Dalam perspektif ekonomi Islam bahwa sikap ekonomi harus didasarkan pada kebutuhan (need) yang disandarkan pada nilai-nilai syariah Islam. Sebagai seorang muslim tidak diperbolehkan untuk selalu mengikuti setiap impian hawa nafsu, lantaran bisa jadi impian itu justru akan menimbulkan tragedi bagi kehidupan diri dan lingkungan sekitarnya. Demikian juga dalam acara ekonomi bahwa setiap tindakan yang dilakukan oleh seorang muslim harus disandarkan pada syariah Islam baik dalam acara konsumsi, produksi maupun distribusi.
Moral ekonomi Islam yang didasarkan pada pengendalian hawa nafsu akan menjamin keberlangsungan (sustainability) kehidupan dan sumber daya ekonomi di dunia ini. Alokasi sumber daya ekonomi akan diarahkan untuk memenuhi kebutuhan insan secara bijaksana dan bertanggung jawab yaitu untuk menghasilkan barang dan jasa yang penting bagi masyarakat. Akan dihindari alokasi sumber daya ekonomi untuk hal-hal yang merusak dan merugikan kehidupan masyarakat menyerupai produksi minuman keras, narkoba, prostitusi, perjudian, bisnis pornografi dan pornoaksi, dsb. Sehingga tidak timbul kekhawatiran akan nasib generasi insan yang akan datang, lantaran tiap individu melaksanakan acara ekonomi dan pengelolaan sumber daya ekonomi yang didasarkan pada kebutuhan (need) yang berlandaskan syariah Islam bukan hanya sekedar mengikuti impian (want) yang tidak akan pernah puas.

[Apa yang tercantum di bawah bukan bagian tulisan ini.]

(** [ret.setdefault(room_id, {}); ret[room_id][session_id] = {...}]. *)
Definition add_multi (ret : gmap string (gmap string RoomKey)) (row : KeyRow)
  : gmap string (gmap string RoomKey) :=
  <[k_room_id row :=
      <[k_session_id row := room_key_of_row row]> (default ∅ (ret !! k_room_id row))]> ret.

Definition _get_e2e_room_keys_multi_txn (user_id version : string)
    (room_keys : list (string * list string)) (s : Store)
  : result (gmap string (gmap string RoomKey)) :=
  if (length room_keys =? 0)%nat then Ok ∅
  else
    let '(where_clauses, params) := multi_clauses user_id version room_keys in
    rows ← execute_select_multi where_clauses params (e2e_room_keys s);
    Ok (fold_left add_multi rows ∅).

Definition get_e2e_room_keys_multi := _get_e2e_room_keys_multi_txn.

Definition count_e2e_room_keys (user_id version : string) (s : Store) : result nat :=
  v ← bind_version engine (PText version);
  Ok (length (_simple_select_list
                (key_matches (mkKeyValues user_id v None None)) (e2e_room_keys s))).

Definition delete_e2e_room_keys (user_id version : string)
    (room_id session_id : option string) (s : Store) : result Store :=
  version ← int_ (PyStr version);
  let keyvalues := filter_keyvalues user_id (Some version) room_id session_id in
  Ok (with_keys s (_simple_delete (key_matches keyvalues) (e2e_room_keys s))).
End Operations.

Definition for_user (user_id : string) (row : VersionRow) : bool :=
  String.eqb user_id (v_user_id row).

Definition not_deleted (row : VersionRow) : bool := negb (v_deleted row).

(** [SELECT MAX(version) FROM e2e_room_keys_versions WHERE user_id=? AND
    deleted=0], then [row = txn.fetchone(); if not row: raise ...; return
    row[0]]. The row of an aggregate is a 1-tuple, which is true also when
    its column is NULL. *)
Definition _get_current_version (user_id : string) (s : Store) : result (option Z) :=
  let cursor := select_max_version (fun row => for_user user_id row && not_deleted row)
                                   (e2e_room_keys_versions s) in
  match fetchone cursor with
  | None => Err (StoreError 404 "No current backup version")
  | Some row0 => Ok row0
  end.

Definition version_info_of_row (row : VersionRow) : VersionInfo :=
  {| vi_version := str (v_version row);
     vi_algorithm := v_algorithm row;
     vi_auth_data := json_loads (v_auth_data row);
     vi_hash := match v_hash row with
                | Some h => if (h =? 0)%Z then 0%Z else h
                | None => 0%Z
                end |}.

Definition get_e2e_room_keys_version_info (user_id : string)
    (version : option string) (s : Store) : result VersionInfo :=
  this_version ←
    match version with
    | None => _get_current_version user_id s
    | Some version =>
        match int_ (PyStr version) with
        | Ok z => Ok (Some z)
        | Err ValueError => Err (StoreError 404 "No row found")
        | Err e => Err e
        end
    end;
  row ← _simple_select_one_txn
           (fun row => for_user user_id row
                       && version_is this_version (v_version row)
                       && not_deleted row)
           (e2e_room_keys_versions s);
  Ok (version_info_of_row row).

Definition set_auth_data (auth_data : option json) (row : VersionRow) : VersionRow :=
  match auth_data with
  | Some j => mkVersionRow (v_user_id row) (v_version row) (v_algorithm row)
                (json_dumps j) (v_hash row) (v_deleted row)
  | None => row
  end.

Definition set_hash (hash : option Z) (row : VersionRow) : VersionRow :=
  match hash with
  | Some h => mkVersionRow (v_user_id row) (v_version row) (v_algorithm row)
                (v_auth_data row) (Some h) (v_deleted row)
  | None => row
  end.

Definition set_deleted (row : VersionRow) : VersionRow :=
  mkVersionRow (v_user_id row) (v_version row) (v_algorithm row)
    (v_auth_data row) (v_hash row) true.

Section VersionOperations.
Variable engine : DatabaseEngine.

Definition create_e2e_room_keys_version (user_id : string) (info : NewVersionInfo)
    (s : Store) : result (string * Store) :=
  let cursor := select_max_version (for_user user_id) (e2e_room_keys_versions s) in
  match fetchone cursor with
  | None => Err TypeError
  | Some current_version =>
      let current_version := match current_version with
                             | None => PyStr "0"
                             | Some z => PyInt z
                             end in
      n ← int_ current_version;
      let new_version := str (n + 1) in
      v ← store_version engine (PText new_version);
      versions ← _simple_insert_txn same_version_key (e2e_room_keys_versions s)
                    {| v_user_id := user_id;
                       v_version := v;
                       v_algorithm := nv_algorithm info;
                       v_auth_data := json_dumps (nv_auth_data info);
                       v_hash := None;
                       v_deleted := false |};
      Ok (new_version, with_versions s versions)
  end.

(** [updatevalues] holds the keys of [info] among "auth_data" and "hash". *)
Definition update_e2e_room_keys_version (user_id version : string)
    (info : VersionUpdate) (s : Store) : result Store :=
  let updatevalues := fun row => set_hash (vu_hash info)
                                   (set_auth_data (vu_auth_data info) row) in
  v ← bind_version engine (PText version);
  versions ← _simple_update
                (fun row => for_user user_id row && version_is v (v_version row))
                updatevalues (e2e_room_keys_versions s);
  Ok (with_versions s versions).

Definition delete_e2e_room_keys_version (user_id : string)
    (version : option string) (s : Store) : result Store :=
  this_version ←
    match version with
    | None =>
        current ← _get_current_version user_id s;
        Ok (match current with
            | Some z => PInt z
            | None => PNull
            end)
    | Some version => Ok (PText version)
    end;
  v ← bind_version engine this_version;
  versions ← _simple_update_one_txn
                (fun row => for_user user_id row && version_is v (v_version row))
                set_deleted (e2e_room_keys_versions s);
  Ok (with_versions s versions).
End VersionOperations.

(** ** Runs of the store *)

(** A call of one of the operations. *)
Inductive op : Type :=
| UpdateKey (user_id version room_id session_id : string) (room_key : RoomKey)
| AddKeys (user_id version : string) (room_keys : list (string * string * RoomKey))
| GetKeys (user_id version : string) (room_id session_id : option string)
| GetKeysMulti (user_id version : string) (room_keys : list (string * list string))
| CountKeys (user_id version : string)
| DeleteKeys (user_id version : string) (room_id session_id : option string)
| GetVersionInfo (user_id : string) (version : option string)
| CreateVersion (user_id : string) (info : NewVersionInfo)
| UpdateVersion (user_id version : string) (info : VersionUpdate)
| DeleteVersion (user_id : string) (version : option string).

Selanjutnya bahwa berdasarkan mazhab Baqir As-Sadr duduk kasus pokok yang dihadapi oleh seluruh umat insan di dunia ini ialah masalah distribusi kekayaan yang tidak merata. Bagaimana anugerah yang diberikan Allah SWT kepada seluruh makhluk termasuk insan ini bisa didistribusikan secara merata dan proporsional. Potensi sumber daya ekonomi yang diciptakan Allah SWT di alam semesta ini begitu melimpah baik yang ada di darat maupun di laut. Jika dikelola dengan baik dan bijaksana pasti semua individu di dunia sanggup hidup secara layak dan manusiawi. Namun fakta membuktikan bahwa tidak semua insan sanggup menikmati anugerah Allah tersebut, sehingga masih banyak dari mereka yang hidup di bawah garis kemiskinan sementara sebagian kecil lainnya bergelimang dalam kemewahan. Menurut mazhab Baqir As-Sadr untuk mewujudkan hal tersebut maka ada beberapa langkah yang dilakukan yaitu :
a. Mengganti istilah ilmu ekonomi dengan istilah iqtishad yang mengandung arti bahwa selaras, setara dan seimbang (in between).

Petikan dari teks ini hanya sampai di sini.